Düsseldorf. Der Machtwechsel in NRW kommt für die CDU in einer extrem schwierigen Phase. Der Laschet-Nachfolger übernimmt kein bestelltes Haus.

Als zum letzten Mal in Nordrhein-Westfalen ein Ministerpräsidenten-Wechsel in der laufenden Legislaturperiode vollzogen wurde, sollte der Neue ausdrücklich „kein Lückenkandidat mit Verfallsdatum sein“. Peer Steinbrück, damals NRW-Finanzminister mit Hamburger Wurzeln und hanseatischer Kodderschnauze, übernahm 2002 die Staatskanzlei von Wolfgang Clement keineswegs als SPD-Wunschlösung. Doch mit seinem Landtagsmandat und seiner Regierungserfahrung drängte er sich halt auf, die rote Herzkammer zu sichern. Drei Jahre, eine Agenda-Reform und viele rot-grüne Koalitionsstreitigkeiten später war Steinbrück in NRW schon wieder Geschichte.

Wenn Steinbrücks Mission seinerzeit schwierig war, wartet auf Hendrik Wüst eine Art Himmelfahrtskommando. Der NRW-Verkehrsminister soll in nur gut sieben Monaten für die CDU die Macht in Düsseldorf verteidigen. Der 46-jährige Münsterländer kommt vor allem deshalb als Nachfolger Armin Laschets zum Zuge, weil er Landtagsabgeordneter ist. Die Landesverfassung macht das Mandat zur Voraussetzung für die Wahl zum Ministerpräsidenten. Natürlich ist Wüst auch regierungserfahren, smart und bestens vernetzt in der Partei. Dass ihm jedoch die Herzen in der NRW-CDU zufliegen, würde er nicht einmal selbst behaupten.

Bekommt die NRW-CDU ihr Intrigen-Potenzial in den Griff?

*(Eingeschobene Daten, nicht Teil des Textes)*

(** Convert classification to structural score. *)
Definition _classification_score (classification : string) : float :=
  let classification := upper classification in
  if contains classification "CATEGORY 5" || contains classification "CAT 5" then 0.95
  else if contains classification "CATEGORY 4" || contains classification "CAT 4" then 0.90
  else if contains classification "CATEGORY 3" || contains classification "CAT 3"
          || contains classification "MAJOR" then 0.85
  else if contains classification "CATEGORY 2" || contains classification "CAT 2" then 0.75
  else if contains classification "CATEGORY 1" || contains classification "CAT 1" then 0.70
  else if contains classification "HURRICANE" then 0.70
  else if contains classification "TROPICAL STORM" || contains classification "TS" then 0.55
  else if contains classification "TROPICAL DEPRESSION" || contains classification "TD" then 0.35
  else if contains classification "POST-TROPICAL" || contains classification "REMNANT" then 0.15
  else 0.50.

(** Section 1: raw thermodynamic headroom, clamped. *)
Definition I_raw (nhc : Advisory.t) (env : Environment.t) : Result float :=
  ratio <- py_div (Advisory.current_intensity nhc) (Environment.potential_intensity env) ;;
  let I_raw := 1.0 - ratio in
  Ok (py_max 0.05 (py_min 0.95 I_raw)).

(** Section 2: raw environmental favorability, clamped. *)
Definition R_raw (env : Environment.t) : float :=
  let shear_factor := py_max 0 (1.0 - Environment.wind_shear env / 35.0) in
  let sst_factor := py_max 0 (py_min 1.0 ((Environment.sst env - 24.0) / 6.0)) in
  let lat_factor := py_max 0 (1.0 - abs (Environment.latitude env - 22) / 25) in
  let R_raw := 0.5 * shear_factor + 0.3 * sst_factor + 0.2 * lat_factor in
  py_max 0.1 (py_min 0.95 R_raw).

(** Section 3, proxy 2: pressure-wind relationship. *)
Definition pressure_score (nhc : Advisory.t) : float :=
  match Advisory.current_pressure nhc with
  | Some p =>
      if truthy (Some p) then
        let expected_pressure := 1015 - Advisory.current_intensity nhc * 0.65 in
        let deviation := abs (p - expected_pressure) in
        py_max 0 (1.0 - deviation / 30.0)
      else 0.5
  | None => 0.5
  end.

(** Section 3: raw structural coherence, clamped. *)
Definition S_raw (nhc : Advisory.t) (env : Environment.t) : float :=
  let class_score := _classification_score (Advisory.classification nhc) in
  let pressure_score := pressure_score nhc in
  let shear_impact := py_max 0 (1.0 - Environment.wind_shear env / 40.0) in
  let S_raw := 0.4 * class_score + 0.3 * pressure_score + 0.3 * shear_impact in
  py_max 0.05 (py_min 0.95 S_raw).



(** The documented ranges, as tests on floats. *)
Definition in_range (ix : Indices.t) : bool :=
  (0.05 <=? Indices.I ix) && (Indices.I ix <=? 0.95)
  && (0.1 <=? Indices.R ix) && (Indices.R ix <=? 0.95)
  && (0.05 <=? Indices.S ix) && (Indices.S ix <=? 0.95).



End Binary64.

(* ======================================================================== *)
(** * Insight generator                                                       *)
(* ======================================================================== *)

Module InsightGenerator.

(** [lst.append(x)] when [b] holds. *)
Definition append_if (b : bool) (x : string) (lst : list string) : list string :=
  if b then (lst ++ [x])%list else lst.

(** Plain English NHC summary.  The pressure is formatted whether or not it
    is present. *)
Definition _summarize_nhc (nhc : NHCAdvisory.t) : Result string :=
  let intensity := format_0f (NHCAdvisory.current_intensity nhc) in
  pressure <- format_0f_opt (NHCAdvisory.current_pressure nhc) ;;
  let speed := format_0f (NHCAdvisory.movement_speed nhc) in
  Ok (NHCAdvisory.classification nhc ++ " with " ++ intensity ++ " kt winds "
      ++ "(" ++ pressure ++ " mb), moving " ++ NHCAdvisory.movement_direction nhc ++ " "
      ++ "at " ++ speed ++ " kt.")%string.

Auf Wüst wartet viel Arbeit nach innen und außen. Wenn der größte Landesverband der CDU sein berüchtigtes Intrigen-Potenzial wieder ausleben sollte und die neue Nummer eins nicht uneingeschränkt unterstützt, wird die Wahl im Mai zum nächsten Debakel für die Union. Zur ersten Nagelprobe für die Geschlossenheit dürfte der Landesparteitag Ende Oktober geraten. Was im allgemeinen Laschet-Bashing aktuell gerne vergessen wird: Er konnte 2017 die Staatskanzlei auch deshalb erobern, weil er die schwierige NRW-CDU über Jahre mit sich selbst versöhnt hatte. Laschet war sich für keine Jubilar-Ehrung zu schade und nie zu stolz, eigenwillige Parteifreunde wie Merz, Bosbach & Co. einzubinden.

Wüst muss sich nun im Zeitraffer bundesweit bekannt machen und sein Profil als moderner Konservativer schärfen. Alle Wahlen der jüngeren Vergangenheit haben gezeigt, wie wichtig in der Landespolitik der Faktor Landesvater/Landesmutter ist. Wüst gilt als kluger Stratege und strukturierter Arbeiter, aber weniger als leutseliger Umarmer. Er ist wohl mehr Landesmanager als Landesvater.

Thema, Profilierung, Kampagne - Wüst steht von Tag eins unter Druck

Die Rahmenbedingungen für einen Turbostart in der Staatskanzlei sind denkbar ungünstig. Die Union wirkt seit der Bundestagswahl wie ein politischer Insolvenzfall. Die Autorität des gescheiterten Kanzlerkandidaten und Parteichefs Laschet ist nur noch in Spurenelementen erkennbar. Eine Ampel-Regierung im Bund könnte überdies im Super-Wahljahr 2022 die Bündnisfantasien in den Ländern neu beflügeln. In NRW ist die schwarz-gelbe Koalition seit den Wirren der Corona-Pandemie ohnehin ziemlich unpopulär.

Für eine Trendwende müsste die NRW-CDU zunächst mal wieder sagen können, warum man sie überhaupt wählen soll. Nur auf die frühe Entzauberung eines Kanzlers Scholz zu hoffen, ist zu wenig. Wüst braucht Profil, ein zündendes Thema und eine frische Vision, damit er nicht den Weg Laschets geht. Der stolperte ja in Berlin nicht nur über eigene Fehler, Söders Querschüsse und die Gehässigkeiten im Netz. Sondern auch über eine inhaltsleere Kampagne, die seine Qualitäten nie herausarbeitete und ihn stattdessen betulich wirken ließ wie Herrn Kaiser von der Hamburg-Mannheimer mit Zahnschmerzen. Viel Zeit zum Lernen bleibt Hendrik Wüst nicht.